In der Summe bleiben wir der Underdog.
Worauf es ankommt
Neben der Frage nach den Verletzten ist für mich eminent wichtig, wie die ersten 10 Minuten, das erste Drittel am morgigen Mittwoch ablaufen werden. Wir Schwenninger müssen unsere Nervosität ablegen, müssen von Beginn an voll da sein und dürfen uns nicht vom Schlitzohr Gross in irgendwelche Fallen locken lassen. Gross wird auch unfaire Aktionen auspacken und anordnen, Gross wird die Schiedsrichter angehen. Davon darf man sich nicht irritieren lassen. Für die Grizzlys sind die Play-Offs beinahe Alltag, deren Ruhe und Erfahrung wird sich am Anfang zeigen. Zudem kann man die unbefriedigende Saison vergessen, es beginnt von Null und es ist wieder alles drin. Für die Wild Wings dagegen ist die Hauptrunde ein absoluter Erfolg gewesen, das kann man mitnehmen, daran kann man sich hochziehen. Aber es wird nichts mehr zählen und für die tolle Hauptrunde bekommt man in den Play-Offs gar nichts geschenkt.
Es wird vor allem eine mentale Sache, denn sportlich und kämpferisch können wir gegen Wolfsburg bestehen, das haben wir schon gezeigt. Und so etwas wie nach der Pause, mental gegen Mannheim nicht da und die Sache dann in Iserlohn ausgebügelt, ist in einer kurzen best-of-three Serie tödlich. Verlierst Du morgen, stehst Du am Freitag mit dem Rücken zur Wand. Eine Situation, die für unser Team neu wäre.

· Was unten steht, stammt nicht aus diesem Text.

(** * step certificate verify: a shallow embedding of [verifyAction]

    Source: command/certificate/verify.go (package certificate).

    The command acquires a leaf certificate and an intermediate pool
    (from a TLS peer or from a PEM bundle), optionally loads a root pool,
    and then either reports the "verdancy" of the leaf (how much of its
    validity window has elapsed) or runs x509 path validation.

    Go values are modelled as follows.
    - [[]byte] is [list byte], [string] is [string].
    - [time.Time] is the number of nanoseconds since the epoch, in [Z];
      [time.Duration] is an int64 number of nanoseconds, in [Z].
    - [float64] is an IEEE 754 binary64 value, [spec_float] with precision
      53 and maximal exponent 1024; its operations are those of
      [SpecFloat], which round to nearest even as the hardware does.
    - a Go result pair [(v, err)] is a sum [error + V] where the caller
      looks at [v] only when [err == nil], and a pair where it does not.
    - code that lives outside this file of the repository (the Go
      standard library, other packages) is a field of [Lib] when it is a
      pure function and a field of [World] when it reads the file system,
      the network or the clock. *)

From Stdlib Require Import ZArith List String Ascii Bool Lia QArith.
From Stdlib Require Import Strings.Byte.
From Stdlib Require Import Floats.SpecFloat.
Import ListNotations.
Open Scope Z_scope.

(** ** Bytes and strings *)

Definition bytes := list byte.

Definition bytes_eqb (a b : bytes) : bool :=
  if list_eq_dec Byte.byte_eq_dec a b then true else false.

(** ** package time *)

Definition Time := Z.
Definition Duration := Z.

Definition minDuration : Duration := - 2 ^ 63.
Definition maxDuration : Duration := 2 ^ 63 - 1.

Definition Nanosecond : Duration := 1.
Definition Microsecond : Duration := 1000 * Nanosecond.
Definition Millisecond : Duration := 1000 * Microsecond.
Definition Second : Duration := 1000 * Millisecond.
Definition Minute : Duration := 60 * Second.
Definition Hour : Duration := 60 * Minute.

(** [t.Sub(u)]: the difference, saturated to the int64 range. *)
Definition Time_Sub (t u : Time) : Duration :=
  let d := t - u in
  if d <? minDuration then minDuration
  else if maxDuration <? d then maxDuration
  else d.

(** [time.Until(t)] is [t.Sub(time.Now())]. *)
Definition time_Until (now t : Time) : Duration := Time_Sub t now.

(** ** float64 *)

Definition float64 := spec_float.
Definition prec : Z := 53.
Definition emax : Z := 1024.

(** [float64(z)] for an integer [z]; exact when [|z| < 2^53]. *)
Definition float64_of_int (z : Z) : float64 := binary_normalize prec emax z 0 false.

Definition f64_add : float64 -> float64 -> float64 := SFadd prec emax.
Definition f64_sub : float64 -> float64 -> float64 := SFsub prec emax.
Definition f64_mul : float64 -> float64 -> float64 := SFmul prec emax.
Definition f64_div : float64 -> float64 -> float64 := SFdiv prec emax.

(** [d.Hours()]:
    [hour := d / Hour; nsec := d % Hour;
     return float64(hour) + float64(nsec)/(60*60*1e9)].
    Go's [/] and [%] on integers truncate toward zero. *)
Definition Duration_Hours (d : Duration) : float64 :=
  let hour := Z.quot d Hour in
  let nsec := Z.rem d Hour in
  f64_add (float64_of_int hour)
          (f64_div (float64_of_int nsec) (float64_of_int (60 * 60 * 1000000000))).

Definition minInt : Z := - 2 ^ 63.
Definition maxInt : Z := 2 ^ 63 - 1.

(** The integer part of a finite float, toward zero. *)
Definition float64_trunc (f : float64) : option Z :=
  match f with
  | S754_zero _ => Some 0
  | S754_finite s m e =>
      let a := if 0 <=? e then Zpos m * 2 ^ e else Zpos m / 2 ^ (- e) in
      Some (if s then - a else a)
  | S754_infinity _ | S754_nan => None
  end.

(** [int(f)] for a float64 [f]: the fraction is discarded; when the value
    is not representable in [int] (64 bits) the conversion succeeds and the
    result is implementation-dependent, here [indef f]. *)
Definition int_of_float64 (indef : float64 -> Z) (f : float64) : Z :=
  match float64_trunc f with
  | Some z => if (minInt <=? z) && (z <=? maxInt) then z else indef f
  | None => indef f
  end.

(** The exact value of a finite float as a rational. *)
Definition float64_value (f : float64) : Q :=
  match f with
  | S754_finite s m e =>
      let n := if s then Zneg m else Zpos m in
      if 0 <=? e then inject_Z (n * 2 ^ e) else Qmake n (Z.to_pos (2 ^ (- e)))
  | _ => 0%Q
  end.

(** ** package pem, package x509 *)

Record Block := {
  Type_ : string;
  Headers : list (string * string);
  Bytes : bytes
}.

Record Certificate := {
  Raw : bytes;
  NotBefore : Time;
  NotAfter : Time
}.

(** [c.Equal(other)] compares the raw encodings. *)
Definition Certificate_Equal (c other : Certificate) : bool :=
  bytes_eqb (Raw c) (Raw other).

Definition CertPool := list Certificate.

Definition NewCertPool : CertPool := [].

Definition CertPool_contains (s : CertPool) (cert : Certificate) : bool :=
  existsb (fun c => Certificate_Equal c cert) s.

(** [s.AddCert(cert)]: a certificate already in the pool is not added
    again. *)
Definition AddCert (s : CertPool) (cert : Certificate) : CertPool :=
  if CertPool_contains s cert then s else s ++ [cert].

Inductive ExtKeyUsage :=
| ExtKeyUsageAny
| ExtKeyUsageServerAuth
| ExtKeyUsageClientAuth.

Record VerifyOptions := {
  DNSName : string;
  Intermediates : CertPool;
  Roots : option CertPool;
  KeyUsages : list ExtKeyUsage
}.

(** ** Errors *)

Inductive error :=
| External (msg : string)
    (* an error value made by a collaborator: I/O, network, x509 *)
| FileError (err : error) (file : string)
    (* errs.FileError(err, file) *)
| InvalidPEMBlock (file : string)
    (* errors.Errorf("%s contains an invalid PEM block", file) *)
| WithStack (err : error)
    (* errors.WithStack(err) *)
| NoPEMCertificateBlocks (file : string)
    (* errors.Errorf("%s contains no PEM certificate blocks", file) *)
| IntermediateListFailure (file : string)
    (* errors.Errorf("failure creating intermediate list from certificate '%s'", file) *)
| RootPoolFailure (err : error) (roots : string)
    (* errors.Wrapf(err, "failure to load root certificate pool from input path '%s'", roots) *)
| VerdancyFailure
    (* errors.Errorf("Failure to determine verdancy for certificate") *)
| VerifyFailure (err : error).
    (* errors.Wrapf(err, "failed to verify certificate") *)

(** ** The command line, the libraries and the world *)

Record Context := {
  Args : list string;
  host : string;
  verdancy : bool;
  serverName : string;
  roots : string
}.

(** [ctx.Args().Get(n)]: the empty string when there is no such argument. *)
Definition Args_Get (ctx : Context) (n : nat) : string := nth n (Args ctx) EmptyString.

Record Lib := {
  (* errs.NumberOfArguments(ctx, n) *)
  NumberOfArguments : Context -> nat -> option error;
  (* trimURL(s) = (addr, isURL, err) *)
  trimURL : string -> error + (string * bool);
  (* pem.Decode(data) = (block, rest) *)
  pem_Decode : bytes -> option Block * bytes;
  (* pem.EncodeToMemory(block) *)
  pem_EncodeToMemory : Block -> bytes;
  (* x509.ParseCertificate(der) *)
  x509_ParseCertificate : bytes -> error + Certificate;
  (* cert.Verify(opts), at the given current time; the chains are dropped *)
  Certificate_Verify : Time -> Certificate -> VerifyOptions -> option error;
  (* int(f) where f is not representable *)
  int_indefinite : float64 -> Z
}.

Record World := {
  (* ioutil.ReadFile(name) *)
  ioutil_ReadFile : string -> error + bytes;
  (* x509util.ReadCertPool(path) = (pool, err) *)
  x509util_ReadCertPool : string -> option CertPool * option error;
  (* getPeerCertificates(addr, serverName, roots, insecure) *)
  getPeerCertificates : string -> string -> string -> bool -> error + list Certificate;
  (* time.Now() *)
  time_Now : Time
}.

(** What a run of the command leaves behind: what it wrote to the
    standard output, and whether it returned (with an error or [nil]) or
    panicked. *)
Inductive outcome :=
| Return (err : option error)
| Panic.

Definition Run := (string * outcome)%type.

(** ** The verdancy levels

    The digit written in verdancy mode: 0 fresh, 1 aging, 2 stale,
    3 expired. *)

Inductive VerdancyLevel := Fresh | Aging | Stale | Expired.

Definition esc : string := String (ascii_of_nat 27) EmptyString.
Definition newline : string := String (ascii_of_nat 10) EmptyString.

Definition red : string := (esc ++ "[31m")%string.
Definition green : string := (esc ++ "[32m")%string.
Definition yellow : string := (esc ++ "[33m")%string.
Definition reset : string := (esc ++ "[0m")%string.

(** [fmt.Printf("%s <digit> %s\n", color, reset)] *)
Definition Printf_level (color digit : string) : string :=
  (color ++ " " ++ digit ++ " " ++ reset ++ newline)%string.

(** The level a line of output stands for. *)
Definition level_of_output (out : string) : option VerdancyLevel :=
  if String.eqb out (Printf_level red "3") then Some Expired
  else if String.eqb out (Printf_level red "2") then Some Stale
  else if String.eqb out (Printf_level yellow "1") then Some Aging
  else if String.eqb out (Printf_level green "0") then Some Fresh
  else None.

Section VerifyAction.

Variable L : Lib.

(** *** The certificate from a PEM file (verify.go, lines 141-170)

    [decodeLoop] is the [for len(crtBytes) > 0] loop; [fuel] bounds the
    number of iterations and [None] means that it ran out. The state
    of the loop is the rest of the buffer, the leaf found so far and
    the re-encoded intermediates. *)

Definition LoopState := (option Certificate * bytes)%type.

Fixpoint decodeLoop (fuel : nat) (crtFile : string) (crtBytes : bytes)
         (cert : option Certificate) (ipems : bytes)
  : option (error + LoopState) :=
  match crtBytes with
  | [] => Some (inr (cert, ipems))
  | _ :: _ =>
      match fuel with
      | O => None
      | S fuel' =>
          let (block, crtBytes') := pem_Decode L crtBytes in
          match block with
          | None => Some (inl (InvalidPEMBlock crtFile))
          | Some block =>
              if negb (String.eqb (Type_ block) "CERTIFICATE")
              then decodeLoop fuel' crtFile crtBytes' cert ipems
              else
                match cert with
                | None =>
                    match x509_ParseCertificate L (Bytes block) with
                    | inl err => Some (inl (WithStack err))
                    | inr c => decodeLoop fuel' crtFile crtBytes' (Some c) ipems
                    end
                | Some _ =>
                    decodeLoop fuel' crtFile crtBytes' cert
                               (ipems ++ pem_EncodeToMemory L block)
                end
          end
      end
  end.

(** [s.AppendCertsFromPEM(pemCerts)] of crypto/x509: every block that
    is a certificate without headers and that parses is added; the
    result says whether one was. *)
Fixpoint AppendCertsFromPEM_loop (fuel : nat) (s : CertPool) (pemCerts : bytes)
         (ok : bool) : option (CertPool * bool) :=
  match pemCerts with
  | [] => Some (s, ok)
  | _ :: _ =>
      match fuel with
      | O => None
      | S fuel' =>
          let (block, pemCerts') := pem_Decode L pemCerts in
          match block with
          | None => Some (s, ok)
          | Some block =>
              if negb (String.eqb (Type_ block) "CERTIFICATE")
                 || negb (Nat.eqb (List.length (Headers block)) 0)
              then AppendCertsFromPEM_loop fuel' s pemCerts' ok
              else
                match x509_ParseCertificate L (Bytes block) with
                | inl _ => AppendCertsFromPEM_loop fuel' s pemCerts' ok
                | inr cert => AppendCertsFromPEM_loop fuel' (AddCert s cert) pemCerts' true
                end
          end
      end
  end.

Aus Sicht der Mannschaft wäre es wichtig, wenn alle Spieler, die über die Saison mit schwankenden Leistungen auffielen, jetzt in den Play-Offs ihre Top-Leistung bringen können. Ein Rech, ein Hult, ein Poukkula – vielleicht ist es kein Zufall, dass sie alle am Sonntag gegen Wolfsburg getroffen haben. Wenn sie das mitnehmen können und das Spiel nicht nur an Acton und Fleury hängt, dann würde das sehr helfen. Die Defensive muss weiter so diszipliniert und gut stehen wie in den meisten Saisonspielen, sich nicht verwirren lassen und konsequent den Job erledigen. Über Strahlmeier mache ich mir keine Sorgen.
Und was tippe ich nun
Siehe den einleitenden Satz zu Prognosen. Schwierig. Ich glaube, es wird über drei Spiele gehen und dann lesen wir uns vor Sonntag nochmal.